Write only the number of lines in the data that include the word "left".

[Saved entries]
---+---
Lemma cascade_reviews gu gc gg gt gr db k r :
  reviews (cascade gu gc gg gt gr db) !! k = Some r ↔
  reviews db !! k = Some r ∧
  (Review.title r ∉ gt) ∧ (Review.author r ∉ gu).
Proof.
  unfold cascade. cbn [reviews].
  unfold Review.author_on_delete, Review.title_on_delete,
    Title.category_on_delete.
  rewrite !collect_CASCADE_lookup, !refers_Some_false. cbn [collect snd].
  rewrite not_elem_of_union. split.
  - intros [[? [? _]] ?]. done.
  - intros (? & ? & ?). repeat split; try done; apply not_elem_of_empty.
Qed.

(** A comment goes when its author goes, when its review is deleted
    directly, or when its review goes along with a title or a user. *)
Lemma cascade_comments gu gc gg gt gr db k c :
  comments (cascade gu gc gg gt gr db) !! k = Some c ↔
  comments db !! k = Some c ∧
  (Comment.author c ∉ gu) ∧ (Comment.review c ∉ gr) ∧
  ∀ r, reviews db !! Comment.review c = Some r →
       (Review.title r ∉ gt) ∧ (Review.author r ∉ gu).
Proof.
  unfold cascade. cbn [comments].
  unfold Comment.author_on_delete, Comment.review_on_delete,
    Review.author_on_delete, Review.title_on_delete, Title.category_on_delete.
  rewrite !collect_CASCADE_lookup, !refers_Some_false.
  rewrite !not_elem_of_union, !collect_CASCADE_gone.
  setoid_rewrite collect_CASCADE_lookup.
  setoid_rewrite refers_Some. setoid_rewrite refers_Some_false.
  cbn [collect snd].
  split.
  - intros ((Hc & (Hgr & H1) & H2) & Hau). repeat split; try done.
    + intros Hin. apply H1. exists r. split; [done|].
      apply elem_of_union. by left.
    + intros Hin.
      destruct (decide (Review.title r ∈ gt)) as [Ht|Ht].
      * apply H1. exists r. split; [done|]. apply elem_of_union. by left.
      * apply H2. exists r. repeat split; [done | | done].
        intros [?|[]%not_elem_of_empty]%elem_of_union. done.
  - intros (Hc & Hau & Hgr & Hr). repeat split; try done.
    + intros (r & Hl & Hin). destruct (Hr r Hl) as [Ht _].
      apply elem_of_union in Hin as [?|[]%not_elem_of_empty]. done.
    + intros (r & (Hl & _) & Hin). destruct (Hr r Hl) as [_ Ha]. done.
Qed.
(** * The Jailhouse loader driver (main.c): a shallow embedding

    The driver keeps its state in a handful of static variables and talks to
    the rest of the kernel through calls whose outcome it cannot predict
    (user copies, firmware loading, ioremap, CPU hotplug, the hypervisor).
    The embedding passes the state explicitly and takes the outcome of every
    such call from a record supplied by the caller of the operation.

    Mapped memory and kmalloc buffers are tracked by address and size;
    their contents are not part of the state.  A copy from user space shows
    through its result, which is one of the supplied outcomes.  What the
    driver itself reads and writes through a pointer (memcpy and memset into
    the mapped region, the members of the configuration buffer) has to lie
    inside the mapping or buffer it points into, a member of a structure
    counting as inside when the whole structure is.  Where the source leaves
    the mapping or buffer, C gives the call no behaviour and the embedding
    gives it no result: [None], as for a busy wait that never ends.
    preempt_disable and preempt_enable leave no mark. *)

From Stdlib Require Import ZArith List Bool Lia Permutation Sorted.
Import ListNotations.
Local Open Scope Z_scope.

(** ** Error numbers (linux/errno.h) *)

Definition EINTR : Z := 4.
Definition ENOMEM : Z := 12.
Definition EFAULT : Z := 14.
Definition EBUSY : Z := 16.
Definition EINVAL : Z := 22.
Definition ENOSYS : Z := 38.

(** ** Machine integers

    The driver is built for a 64-bit kernel: [unsigned long] and [__u64] are
    64 bits wide, [unsigned int] and [__u32] 32 bits.  Unsigned arithmetic
    wraps around. *)

Definition BITS_PER_LONG : Z := 64.
Definition ulong (x : Z) : Z := x mod 2 ^ BITS_PER_LONG.
Definition u64 (x : Z) : Z := x mod 2 ^ 64.
Definition u32 (x : Z) : Z := x mod 2 ^ 32.

Definition PAGE_SIZE : Z := 4096.
(** [PAGE_MASK] is [~(PAGE_SIZE-1)] as an [unsigned long]. *)
Definition PAGE_MASK : Z := ulong (Z.lnot (PAGE_SIZE - 1)).
(** [PAGE_ALIGN(addr)] is [((addr) + PAGE_SIZE-1) & PAGE_MASK]. *)
Definition PAGE_ALIGN (addr : Z) : Z :=
  Z.land (ulong (addr + (PAGE_SIZE - 1))) PAGE_MASK.

(** ** CPU masks

    A [cpumask_t] is a bitmap with one bit per CPU number. *)

Definition cpu_isset (cpu mask : Z) : bool := Z.testbit mask cpu.
Definition cpu_set (cpu mask : Z) : Z := Z.setbit mask cpu.
Definition cpu_clear (cpu mask : Z) : Z := Z.clearbit mask cpu.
---+---
#### [TASK ANSWER]
2